Hindley noted that he uses the skills from the academy more than once a week, not just in conversations with terminal or gravely ill patients but in helping on less critical decisions of care.
"There's nowhere near enough discussion of palliative care," Hindley said. "Every patient in (intensive care) should have a palliative care consult to discuss goals of care and improve their comfort. It should be done for every patient with a cancer diagnosis, to talk about the process of care. It should be a standard part of a care plan."
The program has been offered once a month since 2015 and has trained more than 800 clinicians across disciplines: obstetricians, oncologists, hospitalists, psychiatrists, cardiothoracic surgeons. Most of the participants are employed by or affiliated with Catholic Health Initiatives facilities in the Pacific Northwest. Some program participants have come from other health systems and from the region's community health service providers. The training is so popular that sessions are booked a year in advance.
COVID-19: Challenge and opportunity
As with every aspect of health care, the outbreak of COVID-19 has presented challenges and opportunities for the academy. Sessions were capped at 13 participants before the pandemic and have been reduced to six because of the need to social distance. But working with CommonSpirit Health, CHI's parent ministry, Pattison and Dr. Christine Cofer of the Palliative Care Academy have developed a virtual version of the course that meets for three days in three-hour sessions. After finishing the first online session in July, they offered a second session in August. They plan to refine the presentation and are encouraged at the possibilities.
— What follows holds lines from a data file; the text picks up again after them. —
(** C2, as stated, fails for the phone list: a record whose only field is
    a phone list of two numbers has exactly one non-empty field, and its
    output holds two property lines between the framing lines. *)
Lemma single_field_two_phone_lines :
  let r := mkArgs [] [] (parsePhoneNumbers (str "1,2")) [] home [] [] [] [] [] in
  nonEmptyFieldCount r = 1%nat /\
  textLines (buildVCard r) =
    [str "BEGIN:VCARD"; str "VERSION:3.0";
     str "TEL;TYPE=CELL:1"; str "TEL;TYPE=CELL:2"; str "END:VCARD"] /\
  ~ (exists line,
        textLines (buildVCard r) =
        [str "BEGIN:VCARD"; str "VERSION:3.0"; line; str "END:VCARD"]).
Proof.
  cbv zeta. split; [reflexivity|]. split; [vm_compute; reflexivity|].
  intros [line E]. vm_compute in E. discriminate E.
Qed.

Ltac only_field :=
  split;
  [ discriminate
  | first [ reflexivity
          | unfold fieldLines, optLine;
            cbn [truthy app map VCard.fullName VCard.email VCard.phones
                 VCard.address VCard.company VCard.jobTitle VCard.birthday
                 VCard.website VCard.notes];
            rewrite ?app_nil_r; reflexivity ] ].

Ltac pick_field :=
  first [ only_field | left; only_field | right; pick_field ].

(** C2, amended: for every record with exactly one non-empty field (a
    birthday being free of line feeds), the output is made of the framing
    lines BEGIN:VCARD, VERSION:3.0 and END:VCARD around the property lines
    of that field, and of nothing else: one line for a string field, one
    TEL;TYPE=CELL line per number for the phone list. *)
Theorem single_field_lines (r : BuildVCardArgs) :
  nonEmptyFieldCount r = 1%nat ->
  noLF (birthday r) = true ->
  exists props,
    textLines (buildVCard r) =
      str "BEGIN:VCARD" :: str "VERSION:3.0" :: props ++ [str "END:VCARD"] /\
    ((fullName r <> [] /\ props = [str "FN:" ++ escapeValue (fullName r)]) \/
     (company r <> [] /\ props = [str "ORG:" ++ escapeValue (company r)]) \/
     (jobTitle r <> [] /\ props = [str "TITLE:" ++ escapeValue (jobTitle r)]) \/
     (phones r <> [] /\
      props = map (fun number => str "TEL;TYPE=CELL:" ++ escapeValue number)
                  (phones r)) \/
     (email r <> [] /\
      props = [str "EMAIL;TYPE=INTERNET:" ++ escapeValue (email r)]) \/
     (address r <> [] /\
      props = [str "ADR" ++ typePrefix (addressType r) ++ str ":;;" ++
               escapeValue (address r) ++ str ";;;;"]) \/
     (birthday r <> [] /\ props = [str "BDAY:" ++ birthday r]) \/
     (website r <> [] /\ props = [str "URL:" ++ escapeValue (website r)]) \/
     (notes r <> [] /\ props = [str "NOTE:" ++ escapeValue (notes r)])).
Proof.
  intros Hone Hb. exists (fieldLines r). split.
  - apply textLines_buildVCard; [exact Hb|].
    intros E. apply fieldLines_nil in E.
    destruct E as (E1 & E2 & E3 & E4 & E5 & E6 & E7 & E8 & E9).
    unfold nonEmptyFieldCount in Hone.
    rewrite E1, E2, E3, E4, E5, E6, E7, E8, E9 in Hone. discriminate Hone.
  - clear Hb. destruct r as [fn em ph ad ty co jt bd ws nt].
    unfold nonEmptyFieldCount, present in Hone. cbn [VCard.fullName VCard.email
      VCard.phones VCard.address VCard.addressType VCard.company VCard.jobTitle
      VCard.birthday VCard.website VCard.notes] in *.
    destruct fn, co, jt, ph, em, ad, bd, ws, nt;
      cbn [truthy isNil Nat.add] in Hone; try discriminate Hone;
      pick_field.
Qed.

Lemma single_field_lines_witness :
  let r := mkArgs [] [] [] (str "1 Main St, City") work [] [] [] [] [] in
  exists props,
    textLines (buildVCard r) =
      str "BEGIN:VCARD" :: str "VERSION:3.0" :: props ++ [str "END:VCARD"] /\
    ((fullName r <> [] /\ props = [str "FN:" ++ escapeValue (fullName r)]) \/
     (company r <> [] /\ props = [str "ORG:" ++ escapeValue (company r)]) \/
     (jobTitle r <> [] /\ props = [str "TITLE:" ++ escapeValue (jobTitle r)]) \/
     (phones r <> [] /\
      props = map (fun number => str "TEL;TYPE=CELL:" ++ escapeValue number)
                  (phones r)) \/
     (email r <> [] /\
      props = [str "EMAIL;TYPE=INTERNET:" ++ escapeValue (email r)]) \/
     (address r <> [] /\
      props = [str "ADR" ++ typePrefix (addressType r) ++ str ":;;" ++
               escapeValue (address r) ++ str ";;;;"]) \/
     (birthday r <> [] /\ props = [str "BDAY:" ++ birthday r]) \/
     (website r <> [] /\ props = [str "URL:" ++ escapeValue (website r)]) \/
     (notes r <> [] /\ props = [str "NOTE:" ++ escapeValue (notes r)])).
Proof.
  exact (single_field_lines
           (mkArgs [] [] [] (str "1 Main St, City") work [] [] [] [] [])
           eq_refl eq_refl).
Defined.

(** C9: [buildVCard] returns the empty string exactly when every string
    field is empty and there is no phone number; so a record whose only
    content is a phone input made of separators and white space, which
    parses to no phone number at all, gives the empty string too. *)
Theorem buildVCard_empty_iff :
  (forall r,
      buildVCard r = [] <->
      fullName r = [] /\ email r = [] /\ phones r = [] /\ address r = [] /\
      company r = [] /\ jobTitle r = [] /\ birthday r = [] /\
      website r = [] /\ notes r = []) /\
  (forall input t,
      forallb (fun c => isSeparator c || isWhiteSpace c) input = true ->
      parsePhoneNumbers input = [] /\
      buildVCard (mkArgs [] [] (parsePhoneNumbers input) [] t [] [] [] [] []) = []).
Proof.
  split.
  - intros r. rewrite <- fieldLines_nil, buildVCard_fieldLines.
    destruct (fieldLines r) as [|l ls]; [tauto|].
    split; [|discriminate].
    destruct (join_begins (str "BEGIN:VCARD")
                (str "VERSION:3.0" :: (l :: ls) ++ [str "END:VCARD"]))
      as (tail & ->).
    discriminate.
  - intros input t H. rewrite (parsePhoneNumbers_blank input H).
    split; reflexivity.
Qed.

Lemma buildVCard_empty_iff_witness :
  parsePhoneNumbers (str " ; ,,  ;") = [] /\
  buildVCard (mkArgs [] [] (parsePhoneNumbers (str " ; ,,  ;")) [] home
                     [] [] [] [] []) = [].
Proof.
  exact (proj2 buildVCard_empty_iff (str " ; ,,  ;") home eq_refl).
Defined.

(** C10: every entry that [parsePhoneNumbers] returns is non-empty, holds
    no newline, comma or semicolon, and neither starts nor ends with a
    white-space character. *)
Theorem parsePhoneNumbers_entries (input : jsstring) :
  Forall (fun entry =>
            entry <> [] /\
            ~ In LF entry /\ ~ In COMMA entry /\ ~ In SEMICOLON entry /\
            (exists a, firstChar entry = Some a /\ isWhiteSpace a = false) /\
            (exists z, lastChar entry = Some z /\ isWhiteSpace z = false))
         (parsePhoneNumbers input).
Proof.
  rewrite Forall_forall. intros entry Hin.
  destruct (parsePhoneNumbers_entry input entry Hin)
    as (Hne & piece & -> & Hp & _).
  assert (Hsep : forall c, In c (trim piece) -> isSeparator c = false).
  { intros c Hc. apply trim_incl in Hc.
    rewrite forallb_forall in Hp. specialize (Hp c Hc).
    now apply negb_true_iff in Hp. }
  split; [exact Hne|].
  repeat split.
  - intros H. apply Hsep, isSeparator_chars in H. tauto.
  - intros H. apply Hsep, isSeparator_chars in H. tauto.
  - intros H. apply Hsep, isSeparator_chars in H. tauto.
  - destruct (trim piece) as [|a rest] eqn:E; [contradiction|].
    exists a. split; [reflexivity|].
    apply (trim_first piece). now rewrite E.
  - destruct (lastChar (trim piece)) as [z|] eqn:E.
    + exists z. split; [reflexivity|]. now apply (trim_last piece).
    + exfalso. apply Hne. unfold lastChar in E.
      destruct (rev (trim piece)) as [|z rest] eqn:Er; [|discriminate].
      apply (f_equal (@rev char)) in Er. now rewrite rev_involutive in Er.
Qed.

(* ================================================================= *)
(** ** The empty-input guard *)

(** C8: with every field empty no QR value is produced.  On the four-field
    page [generateQR] raises its alert and leaves the state as it was, and
    it raises the alert in that case only; otherwise it stores the filled
    template, which is shown.  On the ten-field page the vCard of the blank
    form is empty, so the QR code is not rendered, the export buttons are
    disabled and the export handlers do nothing; no export handler ever
    raises an alert. *)
Theorem empty_input_guard :
  (forall qr,
      Legacy.generateQR (Legacy.mkState [] [] [] [] qr) =
      (Legacy.mkState [] [] [] [] qr,
       [Alert (str "Please fill in at least one field.")])) /\
  (forall st,
      existsb isAlert (snd (Legacy.generateQR st)) = true <->
      Legacy.name st = [] /\ Legacy.phone st = [] /\
      Legacy.address st = [] /\ Legacy.birthday st = []) /\
  (forall st,
      existsb isAlert (snd (Legacy.generateQR st)) = false ->
      Legacy.qrValue (fst (Legacy.generateQR st)) = Legacy.template st /\
      Legacy.qrShown (fst (Legacy.generateQR st)) = true) /\
  (forall t more copied env,
      let st := Page.mkState [] [] [] [] t [] [] [] [] [] more copied in
      Page.vCard st = [] /\
      Page.hasContactInfo st = false /\
      Page.qrRendered st = false /\
      Page.exportDisabled st = true /\
      Page.handleCopy env st = (st, []) /\
      Page.handleDownloadVCard env st = (st, []) /\
      Page.handleDownloadQr env st = (st, [])) /\
  (forall env st,
      existsb isAlert (snd (Page.handleCopy env st)) = false /\
      existsb isAlert (snd (Page.handleDownloadVCard env st)) = false /\
      existsb isAlert (snd (Page.handleDownloadQr env st)) = false).
Proof.
  split; [reflexivity|]. split; [|split; [|split]].
  - intros st. rewrite <- Legacy_allBlank_fields.
    destruct (Legacy.allBlank st) eqn:E.
    + unfold Legacy.generateQR. rewrite E. cbn. tauto.
    + rewrite (Legacy_generateQR_filled st E). cbn. split; discriminate.
  - intros st H. destruct (Legacy.allBlank st) eqn:E.
    + unfold Legacy.generateQR in H. rewrite E in H. discriminate H.
    + rewrite (Legacy_generateQR_filled st E). split; reflexivity.
  - intros t more copied env. cbv zeta. repeat split.
  - intros env st.
    unfold Page.handleCopy, Page.handleDownloadVCard, Page.handleDownloadQr.
    destruct (negb (Page.hasContactInfo st) || negb (Page.hasNavigator env)),
      (negb (Page.hasContactInfo st) || negb (Page.hasWindow env)),
      (Page.clipboard env), (negb (Page.qrSvgFound env)), (Page.imageLoads env);
      repeat split.
Qed.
"I was surprised how effective it was," Iregui said after the July presentation. "A lot of the activities are the same. It can't totally replace the in-person sessions but may turn out to be more effective in delivering the training to a broader audience."
When care conversations matter most, listen first, talk later
The Palliative Care Academy teaches communication techniques based on The House Model, developed by Tammy Newman Bhang, the academy's former director, and Dr. Juan Iregui, palliative care specialist at St. Joseph Medical Center in Tacoma, Washington. The hallmark: Ask before telling. Following are the model's five elements and some of the guiding questions for physicians:
Foundation. After creating a quiet, safe space, ask for permission to begin the conversation through a question such as:
"We want to provide the best care possible from your perspective. Can we talk about that?"
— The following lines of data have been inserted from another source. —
(** X26.  A failed request never throws out of the API client.  When
    [fetch] rejects, or when the response announces JSON and its body
    does not parse, every call answers status 503 with the message of
    the error, whatever the status of the response was. *)
Theorem api_failure_is_503 (url : string) (options : Api.RequestInit)
    (requiresAuth : bool) (c : Api.Client) (e : exn) :
  let sent := {| Api.sent_url := Api.baseUrl c +:+ url;
                 Api.sent_method := Api.init_method options;
                 Api.sent_headers := Api.request_headers c options requiresAuth;
                 Api.sent_body := Api.init_body options |} in
  (fetch sent = Throw e \/
   exists response contentType,
     fetch sent = Return response /\
     Api.http_content_type response = Some contentType /\
     Api.includes "application/json" contentType = true /\
     Api.http_json response = Throw e) ->
  fst (Api.makeRequest fetch url options requiresAuth c)
  = {| Api.data := None;
       Api.error := Some (Api.message_of e);
       Api.status := 503%N;
       Api.message := Some "Service unavailable (network error)" |}.
Proof.
  cbv zeta. intros H.
  destruct (api_makeRequest_cases url options requiresAuth c) as [Hr _].
  cbv zeta in Hr. rewrite Hr. clear Hr.
  destruct H as [-> | (response & contentType & -> & Hct & Hinc & Hjson)];
    [reflexivity|].
  unfold Api.read_response. cbv zeta. rewrite Hct.
  cbn [JS.truthy_opt default from_option id]. rewrite Hinc, Hjson.
  assert (Ht : JS.truthy contentType = true).
  { destruct contentType; [discriminate | reflexivity]. }
  rewrite Ht. reflexivity.
Qed.

(** X27.  The answer of the server is handed over as it is.  When the
    response announces JSON and its body parses, the result carries the
    parsed value, otherwise it carries the text; the status and the
    status text are those of the response, also for an error status,
    and the result has no [error]. *)
Theorem api_response_passthrough (url : string) (options : Api.RequestInit)
    (requiresAuth : bool) (c : Api.Client) (response : Api.HttpResponse any) :
  fetch {| Api.sent_url := Api.baseUrl c +:+ url;
           Api.sent_method := Api.init_method options;
           Api.sent_headers := Api.request_headers c options requiresAuth;
           Api.sent_body := Api.init_body options |} = Return response ->
  let announced :=
    match Api.http_content_type response with
    | Some contentType => Api.includes "application/json" contentType
    | None => false
    end in
  (forall v, announced = true -> Api.http_json response = Return v ->
     fst (Api.makeRequest fetch url options requiresAuth c)
     = {| Api.data := Some (Api.Json v); Api.error := None;
          Api.status := Api.http_status response;
          Api.message := Some (Api.http_statusText response) |}) /\
  (forall t, announced = false -> Api.http_text response = Return t ->
     fst (Api.makeRequest fetch url options requiresAuth c)
     = {| Api.data := Some (Api.Text t); Api.error := None;
          Api.status := Api.http_status response;
          Api.message := Some (Api.http_statusText response) |}).
Proof.
  intros Hf. cbv zeta.
  destruct (api_makeRequest_cases url options requiresAuth c) as [Hr _].
  cbv zeta in Hr. rewrite Hr, Hf. clear Hr.
  unfold Api.read_response. cbv zeta.
  assert (Hann : JS.truthy_opt (Api.http_content_type response)
                 && Api.includes "application/json"
                      (default "" (Api.http_content_type response))
                 = match Api.http_content_type response with
                   | Some contentType => Api.includes "application/json" contentType
                   | None => false
                   end).
  { destruct (Api.http_content_type response) as [[|ch s]|]; reflexivity. }
  rewrite Hann. split.
  - intros v -> ->. reflexivity.
  - intros t -> ->. reflexivity.
Qed.

End ApiProperties.

Lemma api_guarded_without_token_witness :
  Api.callProtectedApi (any := string)
    (fun _ => Throw (HostError "TypeError" "Failed to fetch"))
    (Api.setAccessToken (Some "") (Api.constructor "http://localhost:8080"))
  = (Api.unauthenticated,
     Api.setAccessToken (Some "") (Api.constructor "http://localhost:8080")).
Proof.
  apply (api_guarded_without_token string
           (fun _ => Throw (HostError "TypeError" "Failed to fetch"))
           (Api.setAccessToken (Some "") (Api.constructor "http://localhost:8080"))).
  reflexivity.
Defined.

Lemma api_guarded_sends_bearer_witness :
  Api.requests
    (snd (Api.callProtectedApi (any := string)
            (fun _ => Throw (HostError "TypeError" "Failed to fetch"))
            (Api.setAccessToken (Some "tok")
               (Api.constructor "http://localhost:8080"))))
  = [ {| Api.sent_url := "http://localhost:8080/api/v1/protected";
         Api.sent_method := Some "GET";
         Api.sent_headers :=
           <["Authorization" := "Bearer tok"]>
             {[ "Content-Type" := "application/json" ]};
         Api.sent_body := None |} ].
Proof.
  apply (proj1 (api_guarded_sends_bearer string
                  (fun _ => Throw (HostError "TypeError" "Failed to fetch"))
                  (Api.setAccessToken (Some "tok")
                     (Api.constructor "http://localhost:8080"))
                  "tok" eq_refl eq_refl)).
Defined.

Lemma api_failure_is_503_witness :
  fst (Api.makeRequest (any := string)
         (fun _ => Return {| Api.http_status := 200;
                             Api.http_statusText := "OK";
                             Api.http_content_type :=
                               Some "application/json; charset=utf-8";
                             Api.http_json :=
                               Throw (HostError "SyntaxError" "Unexpected end of JSON input");
                             Api.http_text := Return "" |})
         "/api/v1/public" Api.GET false (Api.constructor "http://localhost:8080"))
  = {| Api.data := None;
       Api.error := Some "Unexpected end of JSON input";
       Api.status := 503%N;
       Api.message := Some "Service unavailable (network error)" |}.
Proof.
  apply (api_failure_is_503 string
           (fun _ => Return {| Api.http_status := 200;
                               Api.http_statusText := "OK";
                               Api.http_content_type :=
                                 Some "application/json; charset=utf-8";
                               Api.http_json :=
                                 Throw (HostError "SyntaxError"
                                          "Unexpected end of JSON input");
                               Api.http_text := Return "" |})
           "/api/v1/public" Api.GET false (Api.constructor "http://localhost:8080")
           (HostError "SyntaxError" "Unexpected end of JSON input")).
  right. eexists. exists "application/json; charset=utf-8".
  split; [reflexivity|]. split; [reflexivity|]. split; reflexivity.
Defined.

Lemma api_response_passthrough_witness :
  fst (Api.makeRequest (any := string)
         (fun _ => Return {| Api.http_status := 403;
                             Api.http_statusText := "Forbidden";
                             Api.http_content_type := Some "text/plain";
                             Api.http_json := Throw (HostError "SyntaxError" "");
                             Api.http_text := Return "admin role required" |})
         "/api/v1/admin" Api.GET true
         (Api.setAccessToken (Some "tok") (Api.constructor "http://localhost:8080")))
  = {| Api.data := Some (Api.Text "admin role required"); Api.error := None;
       Api.status := 403%N; Api.message := Some "Forbidden" |}.
Proof.
  apply (proj2 (api_response_passthrough string
           (fun _ => Return {| Api.http_status := 403;
                               Api.http_statusText := "Forbidden";
                               Api.http_content_type := Some "text/plain";
                               Api.http_json := Throw (HostError "SyntaxError" "");
                               Api.http_text := Return "admin role required" |})
           "/api/v1/admin" Api.GET true
           (Api.setAccessToken (Some "tok") (Api.constructor "http://localhost:8080"))
           _ eq_refl) "admin role required"); reflexivity.
Defined.

(** X28.  An API client that is handed [getAccessToken()] of a session
    after [logout()] refuses the protected calls with 401 and does not
    call [fetch]. *)
Theorem api_after_logout (any : Type)
    (fetch : Api.Sent -> outcome (Api.HttpResponse any))
    (st : State) (c : Api.Client) :
  let c' := Api.setAccessToken (getAccessToken (snd (logout st))) c in
  Api.callProtectedApi fetch c' = (Api.unauthenticated, c') /\
  Api.callAdminApi fetch c' = (Api.unauthenticated, c') /\
  Api.requests c' = Api.requests c.
Proof.
  cbv zeta. destruct (logout_fields st) as (_ & Ha & _).
  unfold getAccessToken. rewrite Ha. repeat split.
Qed.

(** * An invariant of the session manager *)

(** X29.  The access token in memory and the [access_token] entry of
    [localStorage] agree.  The constructor and [logout()] establish
    this from any state; [authorize()] keeps it; and [handleCallback()]
    keeps it when it stops at one of its checks, when the exchange
    fails because the request was rejected, the status was not in
    200-299 or the body was not JSON, and when it returns true on a
    body that is a token response. *)
Theorem access_token_stays_in_sync
    (TextEncoder_encode : string -> list byte)
    (subtle_digest_SHA256 : list byte -> list byte)
    (config : AuthConfig) (fetch : Request -> FetchResult) (now : Z)
    (rng_state rng_verifier : nat -> byte) (st : State) :
  access_token_in_sync (snd (constructor now st)) /\
  access_token_in_sync (snd (logout st)) /\
  (access_token_in_sync st ->
   access_token_in_sync
     (snd (authorize TextEncoder_encode subtle_digest_SHA256 config
             rng_state rng_verifier st)) /\
   (callback_stops st \/
    (exists code state verifier e,
        handshake_pending st code state verifier /\
        exchange_fails config fetch code verifier e) \/
    (exists code state verifier response tr,
        handshake_pending st code state verifier /\
        fetch (token_request config code verifier) = Fulfilled response /\
        json response = Return tr /\
        fst (handleCallback config fetch now st) = Return true) ->
    access_token_in_sync (snd (handleCallback config fetch now st)))).
Proof.
  unfold access_token_in_sync.
  assert (Hlogout : forall s, accessToken (snd (logout s))
                              = localStorage (snd (logout s)) !! "access_token").
  { intros s. destruct (logout_fields s) as (_ & Ha & _).
    pose proof (logout_durable s) as Hd. unfold durable_tokens in Hd.
    injection Hd as H1 _ _. congruence. }
  split; [|split; [apply Hlogout|]].
  - rewrite constructor_unfold. cbv zeta.
    destruct (localStorage st !! "token_expires_at") as [e|]; [|reflexivity].
    destruct (JS.truthy e && JS.number_gt now (JS.parseInt e));
      [apply Hlogout | reflexivity].
  - intros Hsync. split.
    + rewrite authorize_unfold. cbv zeta. exact Hsync.
    + intros _.
      destruct (JS.truthy_opt (Host.params_get "error" (search st))) eqn:He.
      * apply truthy_opt_Some in He. destruct He as (err & He & Ht).
        rewrite (handleCallback_error _ _ _ _ _ He Ht). exact Hsync.
      * rewrite (handleCallback_no_error _ _ _ _ He). cbv zeta.
        destruct (negb _ || negb _); [exact Hsync|].
        destruct (negb (bool_decide _)); [exact Hsync|].
        destruct (negb (JS.truthy_opt (sessionStorage st !! "oauth_code_verifier")));
          [exact Hsync|].
        rewrite exchange_cases. cbv zeta.
        destruct (fetch _) as [e|response]; [exact Hsync|].
        destruct (ok response); [|exact Hsync].
        destruct (json response) as [tr|e]; [|exact Hsync].
        rewrite saveTokensToStorage_spec. cbn.
        destruct (refresh_token tr) as [r|], (expires_in tr) as [s|];
          try destruct (JS.truthy r); try destruct (s =? 0)%Z;
          simplify_map_eq; reflexivity.
Qed.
Patient story. The key is to gather emotional and cognitive data by asking such questions as:
"Can you tell me, in your own words, what have you heard about your condition?"
"Where do you get your strength and support?"
"What is your body telling you?"
Medical story. Only after listening, ask to share medical information. Iregui and Bhang suggest delivering the news in a headline, for example:
"I'm worried that what we are hoping for may not happen," then letting the patient break the silence.
As a follow-up, "Given your medical situation, what is most important to you?"
Recommendation. After repeating their concerns and priorities, ask permission to offer a treatment that aligns with their goals, then ask:
"What do you think about this as a plan?"
Collaborative decision making. The goal is to ensure the quality of the collaboration, rather than judge the quality of the decision. Physicians should summarize and affirm the patient's decision and perhaps offer next steps, such as a time-limited trial of a treatment with a specific goal, then ask:
"To make sure I have done a good job communicating, can you share with me what we talked about?"